Inspiration/advice anyone? Please…?

I’ve had a bit of a shit week to be honest with you. It’s not that there haven’t been very select times of alright-ness, they’ve just been overtaken by meh. Wow what an opening line ey? Nothing like an into to excite the readers in…

I am currently in bed wearing the comfiest clothes I could find- clean and soft on my skin with my hair back and a bucket of water with a scrubs brush and sponge in it. The itches are back (those of you who read this blog will understand.) It literally feels like I have bugs crawling on my skin. I’ve had to take off all bandages, rolled up my sleeves and legs and just try to ignore the itches that if i’m not careful will open up old wounds. I am so uncomfortable it is a joke- Every second there are a few itches, right now for example a get a tingle on my outer right hand, my right cheek, under my left eye, my left upper forehead… it sounds ridiculous I know and I’ve just given in again itching my arm and forehead. And just now my hand. Do people identify with this?? The only thing that seems to help me is sponging myself with water every other second.
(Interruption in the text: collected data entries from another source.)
(** The entries of all paths can be read, so there is a plan. *)
Lemma plan_merge_reads {F} (space : Space F) snapshot check_ignore theirs ignored f :
  ignored_of snapshot check_ignore theirs = Ok ignored ->
  (forall q, q ∈ bt_keys theirs \/ q ∈ bt_keys (sn_files snapshot) -> is_ok (sp_entry space q f) = true) ->
  exists p, plan_merge space snapshot check_ignore theirs f = Ok p.
Proof.
  intros Ei Hr. unfold plan_merge. unfold ignored_of in Ei. rewrite Ei. cbn [result_bind].
  assert (forall l p, (forall q, q ∈ bt_keys l -> is_ok (sp_entry space q f) = true) ->
    exists p', plan_theirs space snapshot ignored l f p = Ok p') as H1.
  { induction l as [|[q e] l IH]; intros p H; cbn [plan_theirs]; [eauto|].
    assert (is_ok (sp_entry space q f) = true) as Hq by (apply H; by left).
    destruct (_ || _); [|destruct (sp_entry space q f); [|done]]; apply IH; intros r Hr'; apply H; by right. }
  assert (forall l p, (forall q, q ∈ bt_keys l -> is_ok (sp_entry space q f) = true) ->
    exists p', plan_deletions space theirs l f p = Ok p') as H2.
  { induction l as [|[q e] l IH]; intros p H; cbn [plan_deletions]; [eauto|].
    assert (is_ok (sp_entry space q f) = true) as Hq by (apply H; by left).
    destruct (bt_contains_key _ _); [|destruct (sp_entry space q f); [|done]]; apply IH; intros r Hr'; apply H; by right. }
  destruct (H1 theirs {| pl_writes := []; pl_deletes := []; pl_conflicts := [] |}) as [p1 ->]; [intros q Hq; apply Hr; by left|].
  apply H2. intros q Hq. apply Hr. by right.
Qed.

(** C27: Merging is the three-way merge of what each path held, what the sandbox
    left there and what is there now, when no path the merge is about runs
    through a link of the workspace: if any path was changed differently on both
    sides nothing is applied, and the error names exactly those paths, unless a
    path cannot be read; if any path to change leads outside the workspace
    nothing is applied; and when it succeeds every path of the workspace holds
    what the specification wants. *)
Theorem merge_three_way {F} (space : Space F) snapshot content sha256 check_ignore kept keep result theirs ignored f :
  SpaceLaws space content -> bt_wf (sn_files snapshot) -> tidy result = true ->
  theirs_of sha256 result = Ok theirs -> ignored_of snapshot check_ignore theirs = Ok ignored ->
  (forall p, p ∈ bt_keys theirs \/ p ∈ bt_keys (sn_files snapshot) -> straight content f p) ->
  let want := wanted snapshot content ignored theirs f in
  exists conflicts changed,
    (forall p, p ∈ conflicts <-> want p = None)
    /\ (forall p, p ∈ changed <-> exists e, want p = Some e /\ e <> content f p)
    /\ let '(f', answer) := merge space snapshot sha256 check_ignore kept keep result f in
       (conflicts <> [] -> f' = f /\ is_ok answer = false
          /\ ((forall q, q ∈ bt_keys theirs \/ q ∈ bt_keys (sn_files snapshot) -> is_ok (sp_entry space q f) = true) ->
              kept = Ok tt -> answer = Err (conflict_error conflicts keep)))
       /\ (Exists (fun p => inside space p f <> Ok tt) changed -> f' = f /\ is_ok answer = false)
       /\ (is_ok answer = true -> conflicts = [] /\ forall p, want p = Some (content f' p)).
Proof.
  intros L Hs Htidy Et Ei Hst want. set (vs := verdicts snapshot content ignored theirs f).
  assert (bt_wf theirs) as Ht by (eapply entries_of_wf; [exact bt_wf_nil|exact Et]).
  assert (plain_paths snapshot content theirs f) as Hpl by (split; [by eapply theirs_antichain|exact Hst]).
  assert (forall p v, (p, v) ∈ vs -> want p = outcome v (content f p)) as Hv
    by (intros p v; by apply wanted_verdict).
  assert (forall p, want p = Some (content f p) \/ exists v, (p, v) ∈ vs) as Hcases.
  { intros p. destruct (decide (p ∈ map fst vs)) as [Hin|Hin].
    - right. apply list_elem_of_In, in_map_iff in Hin as ([q v]&<-&Hin). exists v. by apply list_elem_of_In.
    - left. apply wanted_silent. intros v Hin'. apply Hin. apply list_elem_of_In.
      change p with ((p, v).1). apply in_map. by apply list_elem_of_In. }
  exists (conflicts_of vs), (map fst (writes_of vs) ++ deletes_of vs)%list. split; [|split].
  - intros p. rewrite elem_of_conflicts. split; [by intros H%Hv|].
    intros Hp. destruct (Hcases p) as [Hc|[v Hin]]; [congruence|]. pose proof (Hv p v Hin) as Ho. rewrite Hp in Ho.
    by destruct v.
  - intros p. rewrite elem_of_app, elem_of_deletes. split.
    + intros [Hin|Hin].
      * apply list_elem_of_In, in_map_iff in Hin as ([q e]&Eq&Hin). cbn in Eq. subst q.
        apply list_elem_of_In, elem_of_writes in Hin. exists (Some e). split; [by apply Hv in Hin|].
        by eapply write_changes_content.
      * exists None. split; [by apply Hv in Hin|]. by eapply delete_changes_content.
    + intros (e&He&Hne). destruct (Hcases p) as [Hc|[v Hin]]; [congruence|].
      pose proof (Hv p v Hin) as Ho. rewrite He in Ho. destruct v as [|e'| |]; cbn in Ho; simplify_eq.
      * left. apply list_elem_of_In. change p with ((p, e').1). apply in_map. by apply list_elem_of_In, elem_of_writes.
      * by right.
  - unfold merge. rewrite Et. destruct (plan_merge space snapshot check_ignore theirs f) as [pl|err] eqn:Ep.
    2: { split; [intros _|done]. split; [done|]. split; [done|]. intros Hr.
         destruct (plan_merge_reads space snapshot check_ignore theirs ignored f Ei Hr) as [p E]. congruence. }
    apply (plan_merge_spec space snapshot content check_ignore theirs ignored f pl Hpl Ei) in Ep as ->. fold vs.
    unfold carry_out. cbn [plan_of_verdicts pl_writes pl_deletes pl_conflicts app].
    case_bool_decide as Ec; cbn [negb].
    + destruct (all_inside space (map fst (writes_of vs) ++ deletes_of vs)%list f) as [[]|err] eqn:Ein; [|done].
      destruct (write_all space (writes_of vs) f) as [f1 [[]|e1]] eqn:Ew;
        [destruct (delete_all space (deletes_of vs) f1) as [f2 [[]|e2]] eqn:Ed|];
        (split; [done|]; split; [by intros Hx%(all_inside_exists space _ _ Ein)|]); try done.
      intros _. split; [done|]. intros p. by apply (applied_wanted space snapshot content ignored theirs f f1 f2 p).
    + destruct kept as [[]|ek]; done.
Qed.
I have self harmed multiple times each day this week since. No stitches have been needed but a lot of steri strips and dressings and several kind nurses at my GP practice. I’ve been going between numb and depressed and the numb really is complete loss of sensation and emotion and motivation. I don’t know if I can bare to carry on DBT anymore. I’m fed up. Surely learning to deal with this condition shouldn’t be as hard as this? Is that what I’m doing or am I kidding myself thinking I am in the ‘recovering’ stage. Any inspiration anyone?